Congresswomen stand up for Planned Parenthood. Join them!
This is pretty personal for me, because even though I have always had insurance and a good PCP, even I have used Planned Parenthood— not for an abortion, not even for birth control, but for an HIV test.
I was too scared or nervous to call up my PCP and make an appointment for an HIV test. I didn’t want to say it out loud. I also didn’t want to wait. So one morning, after I couldn’t take worrying anymore, I got up, got on the subway and went down to the nearest Planned Parenthood (because I am lucky enough to live in an area where it is that accessible).
I walked past a woman holding a rosary handing out pamphlets asking me to choose life. I wanted to scream at her What do you think I am doing here?? I was there to find out if I had a chronic illness that would require daily medication for me to live past the next year! I was choosing life at Planned Parenthood! I was potentially saving my own! And you know what, so do most women who go to Planned Parenthood, even going by the anti-choice definition of “choosing life”— only 3% of the total services Planned Parenthood performs are abortions.
I walked through the bulletproof doors and gave the security guard my purse to poke through as I went through the metal detector, and I felt a new wave of anger at the woman out front. She wasn’t going to shoot up the place, I knew that, but her cause was associated with people who would. Who would try to prevent the 3% of women seeking a legal medical procedure from obtaining it— even if it meant killing the doctors, or (with all irony lost on them) killing the women themselves. Funnily enough, abortions are also performed in hospitals, in OB/GYN clinics. I never had to walk through a metal detector to go to them. Only Planned Parenthood is threatened like this, for performing the exact same services as hospitals.
I walked straight to the window and said “I want an HIV test.” This was the first time I had uttered those words. After giving them my insurance card and taking the forms to fill out, I was informed that since I didn’t have an appointment, it would probably take about 45 minutes for someone to see me. 45 minutes? When I was scheduling my annual physical with my PCP, the earliest they could fit me in was 3 months from then— 45 minutes was nothing.
Within a half hour, I was in an examination room and giving the nurse practitioner my sexual history, and what I knew of my partner’s. She assured me that my risk factors were low, but she congratulated me on being responsible for my sexual health and not just relying on my boyfriend’s information— he could be lying (as much as I didn’t want that to be true, it could have been) or the virus could still be lying dormant in him (as he hadn’t been tested there was no way to know for sure). She then put on latex gloves, pricked my finger, and squeezed out enough blood to saturate a little stick. She then excused herself and left me with my thoughts.
My risk factors are low. I do trust him—he’s told me much worse things about his past girlfriends. But oh god, what if—? It’s not a death sentence anymore, and I have insurance, I can get the treatment I need. I’m much more fortunate than a lot of people in that situation. But I don’t want to be in that situation…
Ten minutes later, the nurse came back in. ”It was negative.”
I had my life back.

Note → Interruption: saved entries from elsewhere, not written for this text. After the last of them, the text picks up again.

(** ** Automation *)

(** Splits every boolean test of the goal and the hypotheses into its two
    propositional cases. *)
Ltac split_bools :=
  repeat match goal with
  | H : context [String.eqb ?a ?b] |- _ => destruct (String.eqb_spec a b)
  | |- context [String.eqb ?a ?b] => destruct (String.eqb_spec a b)
  | H : context [Z.ltb ?a ?b] |- _ => destruct (Z.ltb_spec a b)
  | |- context [Z.ltb ?a ?b] => destruct (Z.ltb_spec a b)
  | H : context [Z.leb ?a ?b] |- _ => destruct (Z.leb_spec a b)
  | |- context [Z.leb ?a ?b] => destruct (Z.leb_spec a b)
  | H : context [Z.eqb ?a ?b] |- _ => destruct (Z.eqb_spec a b)
  | |- context [Z.eqb ?a ?b] => destruct (Z.eqb_spec a b)
  end.

Create HintDb falak.
#[export] Hint Resolve int32_range int64_range string_ltb_irrefl : falak.
(* ===== verification/Strconv.v ===== *)
(** * The parts of Go's [strings] and [strconv] packages the program uses

    Strings are byte sequences.  [strings.TrimSpace] and [strings.Fields] cut
    at the white space of Unicode in its UTF-8 encoding; [strconv.Atoi] and
    [strconv.ParseFloat] accept the syntax the package documents and
    [ParseFloat] rounds the exact value to the nearest double. *)

From S2P Require Import Prelude Float64.
Local Open Scope string_scope.
Local Open Scope list_scope.
Local Open Scope Z_scope.

(** ** [strconv.Atoi] *)

Definition digit (c : ascii) : option Z :=
  let n := Z.of_N (N_of_ascii c) in
  if (48 <=? n) && (n <=? 57) then Some (n - 48) else None.

Fixpoint digits (acc : Z) (s : string) : option Z :=
  match s with
  | EmptyString => Some acc
  | String c s' => match digit c with Some d => digits (acc * 10 + d) s' | None => None end
  end.

Definition in_int (z : Z) : option Z := if (min_int64 <=? z) && (z <=? max_int64) then Some z else None.

(** A decimal integer with an optional sign, in the range of [int]. *)
Definition strconv_Atoi (s : string) : option Z :=
  match s with
  | EmptyString => None
  | String "-" EmptyString | String "+" EmptyString => None
  | String "-" s' => match digits 0 s' with Some n => in_int (- n) | None => None end
  | String "+" s' => match digits 0 s' with Some n => in_int n | None => None end
  | _ => match digits 0 s with Some n => in_int n | None => None end
  end.

(** ** White space *)

Definition code (c : ascii) : Z := Z.of_N (N_of_ascii c).
(* ===== verification/CapsuleManager.v ===== *)
(** * Capsule manager ([capsule/manager.go], [capsule/metrics.go])

    The manager ties the store to one lifecycle machine per capsule.  Its
    state is the store, the lifecycle map, and the two logs it writes: the
    events handed to the event handler and the calls made on the metrics
    sink. *)

From S2P Require Import Prelude CapsuleTypes CapsuleSpec Lifecycle CapsuleStore.
Local Open Scope string_scope. Local Open Scope list_scope. Local Open Scope Z_scope.

(** ** Events and metrics *)

Definition EventCapsuleCreated : string := "capsule.created".
Definition EventCapsuleUpdated : string := "capsule.updated".
Definition EventCapsuleDeleted : string := "capsule.deleted".
Definition EventCapsuleReceived : string := "capsule.received".
Definition EventCapsuleAnnounced : string := "capsule.announced".
Definition EventCapsuleRunning : string := "capsule.running".
Definition EventCapsuleStopping : string := "capsule.stopping".
Definition EventCapsuleStopped : string := "capsule.stopped".
Definition EventCapsuleStatusChanged : string := "capsule.status_changed".

(** [me_Seen] is what the pointer [me_Capsule] shows while the handler runs:
    handlers are called synchronously. *)
Record ManagerEvent := {
  me_Type : string; me_CapsuleID : CapsuleID; me_Capsule : loc; me_Seen : option Capsule; me_Timestamp : Time
}.

(** The calls of the [Metrics] interface; [NoopMetrics] ignores each of them. *)
Inductive MetricsCall :=
  | IncCreated (clusterID : string)
  | IncReceived (clusterID : string)
  | IncAnnounced (clusterID orbit : string)
  | IncWithdrawn (clusterID reason : string)
  | IncStatusTransition (from to : CapsuleStatus) (trigger : string)
  | IncScalingTriggered (action : ScalingAction) (rule : string)
  | ObserveMomentum (id : CapsuleID) (value : Z).

(** [CountingMetrics]: the atomic 64-bit counters those calls feed. *)
Record CountingMetrics := {
  cm_Created : Z; cm_Received : Z; cm_Announced : Z; cm_Withdrawn : Z; cm_Transitions : Z;
  cm_ScalingEvents : Z
}.

Definition count_call (m : CountingMetrics) (c : MetricsCall) : CountingMetrics :=
  let inc (b : bool) (x : Z) := if b then int64 (x + 1) else x in
  let hit k := match c with
              | IncCreated _ => k =? 0 | IncReceived _ => k =? 1 | IncAnnounced _ _ => k =? 2
              | IncWithdrawn _ _ => k =? 3 | IncStatusTransition _ _ _ => k =? 4
              | IncScalingTriggered _ _ => k =? 5 | ObserveMomentum _ _ => false end in
  {| cm_Created := inc (hit 0) (cm_Created m); cm_Received := inc (hit 1) (cm_Received m);
     cm_Announced := inc (hit 2) (cm_Announced m); cm_Withdrawn := inc (hit 3) (cm_Withdrawn m);
     cm_Transitions := inc (hit 4) (cm_Transitions m); cm_ScalingEvents := inc (hit 5) (cm_ScalingEvents m) |}.

Definition statusEventType (status : CapsuleStatus) : string :=
  if status =s capsuleStatusAnnounced then EventCapsuleAnnounced
  else if status =s capsuleStatusRunning then EventCapsuleRunning
  else if status =s capsuleStatusStopping then EventCapsuleStopping
  else if status =s capsuleStatusStopped then EventCapsuleStopped
  else EventCapsuleStatusChanged.

Inductive ManagerError :=
  | ErrClusterIDRequired
  | ErrInvalidSpec (errs : list SpecError)
  | ErrCapsuleNotFound (id : CapsuleID)
  | ErrStore (e : StoreError)
  | ErrLifecycle (id : CapsuleID) (e : LifecycleError)
  | ErrInvalidStatus (status : CapsuleStatus).

Section Manager.
Context `{R : GoRange} `{S : SqlTable} `{J : JsonCodec} `{L : StateMachineLib}.

Record Manager := {
  m_store : Store;
  m_lifecycles : gmap string Lifecycle;
  m_events : list ManagerEvent;
  m_metrics : list MetricsCall
}.

Definition with_store (s : Store) (m : Manager) : Manager :=
  {| m_store := s; m_lifecycles := m_lifecycles m; m_events := m_events m; m_metrics := m_metrics m |}.
Definition with_lifecycles (l : gmap string Lifecycle) (m : Manager) : Manager :=
  {| m_store := m_store m; m_lifecycles := l; m_events := m_events m; m_metrics := m_metrics m |}.

(** Runs a store operation inside the manager. *)
Definition on_store {A} (f : ST Store A) : ST Manager A := fun m =>
  let '(a, s) := f (m_store m) in (a, with_store s m).

Definition call_metrics (c : MetricsCall) : ST Manager unit := modify (fun m =>
  {| m_store := m_store m; m_lifecycles := m_lifecycles m; m_events := m_events m;
     m_metrics := m_metrics m ++ [c] |}).

Definition set_lifecycle (id : CapsuleID) (l : Lifecycle) : ST Manager unit :=
  modify (fun m => with_lifecycles (<[id := l]> (m_lifecycles m)) m).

I smiled all the way out of the clinic, though the metal detectors, out of the bulletproof doors, past the woman with her rosary and pamphlets (and a friend who had joined her). It was a gorgeous sunny day, and it wasn’t too far of a walk to my favorite burger joint and comic book store. I pulled up YouTube on my phone and hooked in my earbuds to listen to my favorite songs on my walk.
If that’s how I felt when I needed Planned Parenthood once, I can only imagine what it’s like to need Planned Parenthood all the time. And now how it feels to have your only source of affordable sexual and reproductive health threatened.
This is a war on women. It is a war on me when I was at my most vulnerable. It is a war on the peace of mind of millions of women, men, and teens. And for what— to score petty political points with your “base” in 2012? Pathetic.